Content starts

(* ===== verification/BitblastUtils.v ===== *)
(** * Circuits over an abstract type of bits

    Models [src/theory/bv/bitblast_utils.h].  The code is generic in the type [T]
    of bits (a [Node], or an AIG object); [BitOps] holds the functions [mkTrue],
    [mkAnd], ... every [T] supplies, [BitDen] what they promise: when the
    arguments denote Booleans, the result denotes the Boolean operation.
    [bvden l z] says that the vector of bits [l] (least significant first)
    denotes the number [z].  Vector indices are natural numbers: the [unsigned]
    counters cannot wrap before a vector exceeds memory. *)

From S2P Require Import Prelude Integer BitVector Node.
Local Open Scope nat_scope.

Class BitOps (T : Type) : Type := {
  mkTrue : T;
  mkFalse : T;
  mkNot : T -> T;
  mkAnd : T -> T -> T;
  mkOr : T -> T -> T;
  mkXor : T -> T -> T;
  mkIff : T -> T -> T;
  mkIte : T -> T -> T -> T;
  mkOrV : list T -> M T;
  mkAndV : list T -> M T;
  bit_eqb : T -> T -> bool       (* [==] *)
}.

Class BitDen {T : Type} (O : BitOps T) (den : T -> bool -> Prop) : Prop := {
  den_true : den mkTrue true;
  den_false : den mkFalse false;
  den_not a x : den a x -> den (mkNot a) (negb x);
  den_and a b x y : den a x -> den b y -> den (mkAnd a b) (x && y);
  den_or a b x y : den a x -> den b y -> den (mkOr a b) (x || y);
  den_xor a b x y : den a x -> den b y -> den (mkXor a b) (xorb x y);
  den_iff a b x y : den a x -> den b y -> den (mkIff a b) (Bool.eqb x y);
  den_ite c a b z x y : den c z -> den a x -> den b y -> den (mkIte c a b) (if z then x else y);
  den_andV l bs : l <> [] -> Forall2 den l bs ->
    exists t, mkAndV l = Ok t /\ den t (forallb id bs);
  den_eqb a b x y : bit_eqb a b = true -> den a x -> den b y -> x = y
}.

Content ends

Task objective:
Every line in the records above that contains the word "BitDen" is to be copied out.

Response:
    [mkAnd], ... every [T] supplies, [BitDen] what they promise: when the
Class BitDen {T : Type} (O : BitOps T) (den : T -> bool -> Prop) : Prop := {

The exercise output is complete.